(Stored data entries)
○ ○ ○ ○ ○
(** Any ascending arrangement of the same numbers is the array the sort
    leaves behind. *)
Lemma js_sort_unique v l :
  Sorted Z.le v -> v ≡ₚ l -> js_sort BN.cmp l = v.
Proof.
  intros Hs Hp. apply (Sorted_unique Z.le).
  - apply js_sort_Sorted.
  - done.
  - by rewrite js_sort_Permutation, Hp.
Qed.

Lemma includes_In la s : includes la s = true <-> In s la.
Proof.
  induction la as [|x r IH]; simpl; [split; [discriminate|tauto]|].
  destruct (String.eqb_spec x s); [tauto|].
  rewrite IH. split; [tauto|]. intros [?|?]; [done|tauto].
Qed.

Section Facts.

Context {AccountId Hash : Type} (toString : AccountId -> string).
Implicit Types (h : list (@Arr AccountId)) (tip : @Tip AccountId Hash).
Implicit Types (ts : list (AccountId * Balance)) (la : list string).
Implicit Types (vs : list Z) (l : loc).

(** ** Running the heap operations *)

Lemma bind_run {A B} (m : M A) (f : A -> M B) h a h' :
  m h = inr (a, h') -> bind m f h = f a h'.
Proof. unfold bind. by intros ->. Qed.

Lemma map_tips_run f l h ts :
  h !! l = Some (ArrTips ts) ->
  map_tips f l h = inr (length h, h ++ [ArrBN (map f ts)]).
Proof. unfold map_tips. by intros ->. Qed.

(** Sorting the array that was just allocated touches that array only. *)
Lemma sort_bn_fresh_run cmp h vs :
  sort_bn cmp (length h) (h ++ [ArrBN vs])
  = inr (length h, h ++ [ArrBN (js_sort cmp vs)]).
Proof.
  unfold sort_bn. rewrite list_lookup_middle by done.
  do 2 f_equal.
  rewrite <- (Nat.add_0_r (length h)) at 1.
  by rewrite insert_app_r.
Qed.

Lemma length_bn_run l h vs :
  h !! l = Some (ArrBN vs) -> length_bn l h = inr (Z.of_nat (length vs), h).
Proof. unfold length_bn. by intros ->. Qed.

Lemma get_bn_run l h vs i :
  h !! l = Some (ArrBN vs) ->
  0 <= i < Z.of_nat (length vs) ->
  get_bn l i h = inr (nth (Z.to_nat i) vs 0, h).
Proof.
  intros Hl Hi. unfold get_bn. rewrite Hl.
  destruct (Z.ltb_spec i 0); [lia|].
  destruct (lookup_lt_is_Some_2 vs (Z.to_nat i)) as [v Hv]; [lia|].
  rewrite Hv. by rewrite (nth_lookup_Some _ _ _ _ Hv).
Qed.

Lemma includes_str_run l h la s :
  h !! l = Some (ArrStr la) -> includes_str l s h = inr (includes la s, h).
Proof. unfold includes_str. by intros ->. Qed.

Lemma some_loop_run {A} (f : A -> M bool) (g : A -> bool) h (xs : list A) :
  (forall x, f x h = inr (g x, h)) ->
  some_loop f xs h = inr (existsb g xs, h).
Proof.
  intros Hf. induction xs as [|x r IH]; simpl; [done|].
  rewrite (bind_run _ _ _ _ _ (Hf x)).
  by destruct (g x).
Qed.

Lemma some_tips_run f g l h ts :
  h !! l = Some (ArrTips ts) ->
  (forall c, f c h = inr (g c, h)) ->
  some_tips f l h = inr (existsb g ts, h).
Proof.
  intros Hl Hf. unfold some_tips. rewrite Hl. by apply some_loop_run.
Qed.

(** The type guard is sound: after the test on [findersFee] the record is
    read as the shape it has, and the finder and deposit are found. *)
Lemma finder_block_run tip h :
  (if isCurrentTip tip
   then t <- as_OpenTip tip ;;
        ret (Some (ot_finder t), Some (ot_deposit t))
   else t <- as_OpenTipTo225 tip ;;
        if isSome (lt_finder t)
        then finderInfo <- unwrap (lt_finder t) ;;
             ret (Some (fst finderInfo), Some (snd finderInfo))
        else ret (None, None)) h
  = inr (finder_deposit tip, h).
Proof.
  destruct tip as [t|t]; simpl; [done|].
  unfold bind; simpl. by destruct (lt_finder t) as [[f d]|].
Qed.

(** Every index the median reads lies inside the sorted array. *)
Lemma median_block_run (values : loc) h vs :
  h !! values = Some (ArrBN vs) ->
  let len := Z.of_nat (length vs) in
  let midIndex := Math_floor_div len 2 in
  (if truthy_number len
   then if truthy_number (js_rem len 2)
        then get_bn values midIndex
        else lo <- get_bn values (midIndex - 1) ;;
             hi <- get_bn values midIndex ;;
             ret (BN.divn (BN.add lo hi) 2)
   else ret BN_ZERO) h
  = inr (median_sorted vs, h).
Proof.
  intros Hl len midIndex. unfold median_sorted. fold len.
  unfold truthy_number, js_rem, Math_floor_div in *.
  destruct (Z.eqb_spec len 0) as [|Hne]; simpl; [done|].
  assert (0 < len) by lia.
  assert (0 <= midIndex < len).
  { subst midIndex. split; [apply Z.div_pos; lia|].
    apply Z.div_lt_upper_bound; lia. }
  destruct (Z.eqb_spec (Z.rem len 2) 0) as [Hev|Hodd]; simpl.
  - assert (2 <= len).
    { destruct (Z.eq_dec len 1) as [E|]; [|lia].
      rewrite E in Hev. discriminate. }
    assert (1 <= midIndex).
    { subst midIndex. apply Z.div_le_lower_bound; lia. }
    rewrite (bind_run _ _ _ _ _ (get_bn_run _ _ _ (midIndex - 1) Hl ltac:(lia))).
    by rewrite (bind_run _ _ _ _ _ (get_bn_run _ _ _ midIndex Hl ltac:(lia))).
  - by apply get_bn_run.
Qed.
○ ○ ○ ○ ○
**Brief:** Pull out the lines above in which the word "Lemma" appears.

**Your solution:**
Lemma js_sort_unique v l :
Lemma includes_In la s : includes la s = true <-> In s la.
Lemma bind_run {A B} (m : M A) (f : A -> M B) h a h' :
Lemma map_tips_run f l h ts :
Lemma sort_bn_fresh_run cmp h vs :
Lemma length_bn_run l h vs :
Lemma get_bn_run l h vs i :
Lemma includes_str_run l h la s :
Lemma some_loop_run {A} (f : A -> M bool) (g : A -> bool) h (xs : list A) :
Lemma some_tips_run f g l h ts :
Lemma finder_block_run tip h :
Lemma median_block_run (values : loc) h vs :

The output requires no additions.